I don't see that this is describing a 'value' of a quantity or size. Sounds more like my definition.

Can we clarify what/whose definitions we're using here, then?
P: 12
 Quote by micromass Yes, that infinite series converges to a certain number. Namely, 1. Thus $$\sum_{n=1}^{+\infty}{\frac{9}{10^n}}=1$$
I agree, but infinity isn't a real number. Therefore for 9/10^∞ isn't real. Just like saying the function y = 1/x is never equal zero. Is is "at" infinity, but where is infinity? its not real, so zero is not part of the set of values for y.

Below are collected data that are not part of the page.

(** [evict]: the loop ends at the latest when the table is empty. *)
Fixpoint evictLoop (rounds : nat) (t : Table) : Table :=
  match rounds with
  | O => t
  | S rounds' =>
      if t.(dynamicTableSize) >? t.(maxDynamicTableSize) then
        match t.(dynamicTable) !! (length t.(dynamicTable) - 1)%nat with
        | Some h =>
            evictLoop rounds' (mkTable (take (length t.(dynamicTable) - 1) t.(dynamicTable))
                                 t.(maxDynamicTableSize) (u32 (t.(dynamicTableSize) - entrySize h)))
        | None => t
        end
      else t
  end.

Definition evict (t : Table) : Table := evictLoop (length t.(dynamicTable)) t.

Definition setMaxDynamicTableSize (size : Z) (t : Table) : Table :=
  evict (mkTable t.(dynamicTable) size t.(dynamicTableSize)).

Definition addToDynamicTable (h : HpackHeader) (t : Table) : Table :=
  let size := entrySize h in
  if size >? t.(maxDynamicTableSize) then mkTable [] t.(maxDynamicTableSize) 0
  else evict (mkTable (h :: t.(dynamicTable)) t.(maxDynamicTableSize) (u32 (t.(dynamicTableSize) + size))).

(** ** The encoder *)

(** One header of [HpackEncoder::encode]. *)
Definition encodeHeader (h : HpackHeader) (out : list Z) (t : Table) : list Z * Table :=
  let '(staticIndex, nameOnly) := findStaticIndex h in
  if (staticIndex >? 0) && negb nameOnly then (encodeInteger out staticIndex 7 128, t)
  else
    let out := if (staticIndex >? 0) && nameOnly then encodeInteger out staticIndex 6 64
               else encodeString (out ++ [64]) h.(name) false in
    (encodeString out h.(value) false, addToDynamicTable h t).

Fixpoint encodeLoop (headers : list HpackHeader) (out : list Z) (t : Table) : list Z * Table :=
  match headers with
  | [] => (out, t)
  | h :: headers' => let '(out, t) := encodeHeader h out t in encodeLoop headers' out t
  end.

Definition encode (headers : list HpackHeader) (t : Table) : list Z * Table := encodeLoop headers [] t.

(** ** The decoder *)

Definition lookup (index : Z) (t : Table) : option HpackHeader :=
  if index =? 0 then None
  else if index <=? kStaticTableSize then
    e ← kStaticTable !! Z.to_nat (index - 1); Some (mkHeader e.1 e.2)
  else
    let dynIndex := u32 (index - kStaticTableSize - 1) in
    if dynIndex >=? zlen t.(dynamicTable) then None else t.(dynamicTable) !! Z.to_nat dynIndex.

Definition lookupIn (index : Z) (t : Table) : parser HpackHeader :=
  match lookup index t with
  | Some h => mret h
  | None => reject
  end.

(** A literal field: the name by index or as a string, then the value. *)
Definition decodeLiteral (prefixBits : Z) (t : Table) : parser HpackHeader :=
  index ← decodeInteger prefixBits;
  n ← (if index =? 0 then decodeString else h ← lookupIn index t; mret h.(name));
  v ← decodeString;
  mret (mkHeader n v).

(** [if (!f(data, &pos, ...)) return false;] with what the caller then sees. *)
Definition attempt {A B} (failed : B) (r : result A) (k : A -> result B) : result B :=
  match r with
  | Ret a => k a
  | Reject => Ret failed
  | Fault => Fault
  | OutOfFuel => OutOfFuel
  end.

(** [HpackDecoder::decode]: the result, [*headers] and the table. *)
Fixpoint decodeLoop (fuel : nat) (data : list Z) (pos : Z) (headers : list HpackHeader) (t : Table) :
    result (bool * list HpackHeader * Table) :=
  match fuel with
  | O => OutOfFuel
  | S fuel' =>
      if negb (pos <? zlen data) then Ret (true, headers, t) else
      b ← fetch data pos;
      if negb (Z.land b 128 =? 0) then
        attempt (false, [], t) ((index ← decodeInteger 7; lookupIn index t) data pos)
          (fun '(h, pos) => decodeLoop fuel' data pos (headers ++ [h]) t)
      else if Z.land b 192 =? 64 then
        attempt (false, headers, t) (decodeLiteral 6 t data pos)
          (fun '(h, pos) => decodeLoop fuel' data pos (headers ++ [h]) (addToDynamicTable h t))
      else if Z.land b 224 =? 32 then
        attempt (false, headers, t) (decodeInteger 5 data pos)
          (fun '(size, pos) => decodeLoop fuel' data pos headers (setMaxDynamicTableSize size t))
      else
        attempt (false, headers, t) (decodeLiteral 4 t data pos)
          (fun '(h, pos) => decodeLoop fuel' data pos (headers ++ [h]) t)
  end.

Definition decode (data : list Z) (t : Table) : result (bool * list HpackHeader * Table) :=
  decodeLoop (length data + 1) data 0 [] t.

(** A SETTINGS_HEADER_TABLE_SIZE of the peer
    ([Http2ClientSessionPrivate::handleFrame] of [src/src/http2.cpp]). *)
Definition onHeaderTableSize (size : Z) (encoder decoder : Table) : Table * Table :=
  (setMaxDynamicTableSize size encoder, setMaxDynamicTableSize size decoder).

In my mind comparing 0.9999... and 1 is apples to oranges: one is real, one isn't. The sum mention above approaches 1 as the number of terms approaches infinity, yes. But you won't EVER have that infinite term, so they won't ever be equal as long as both numbers are real. Once you hit that infinite term, 0.99... becomes non-real.

1/3 = 0.3333...

3(1/3) = 0.99999....
3/3 = 1
Mentor
P: 18,299
 Quote by wsabol I agree, but infinity isn't a real number. Therefore for 9/10^∞ isn't real. Just like saying the function y = 1/x is never equal zero. Is is "at" infinity, but where is infinity? its not real, so zero is not part of the set of values for y. In my mind comparing 0.9999... and 1 is apples to oranges: one is real, one isn't. The sum mention above approaches 1 as the number of terms approaches infinity, yes. But you won't EVER have that infinite term, so they won't ever be equal as long as both numbers are real. Once you hit that infinite term, 0.99... becomes non-real. What solidified my issues was this proof 1/3 = 0.3333... 3(1/3) = 0.99999.... 3/3 = 1
You don't have a term $9/10^\infty$. Such a term simply does not occur. The notation $\sum_{i=1}^{\infty}{9/10^n}$ is well-defined without using infinity. Indeed, it can be defined as the limit of the partial sums. You don't need to work with infinity to have that.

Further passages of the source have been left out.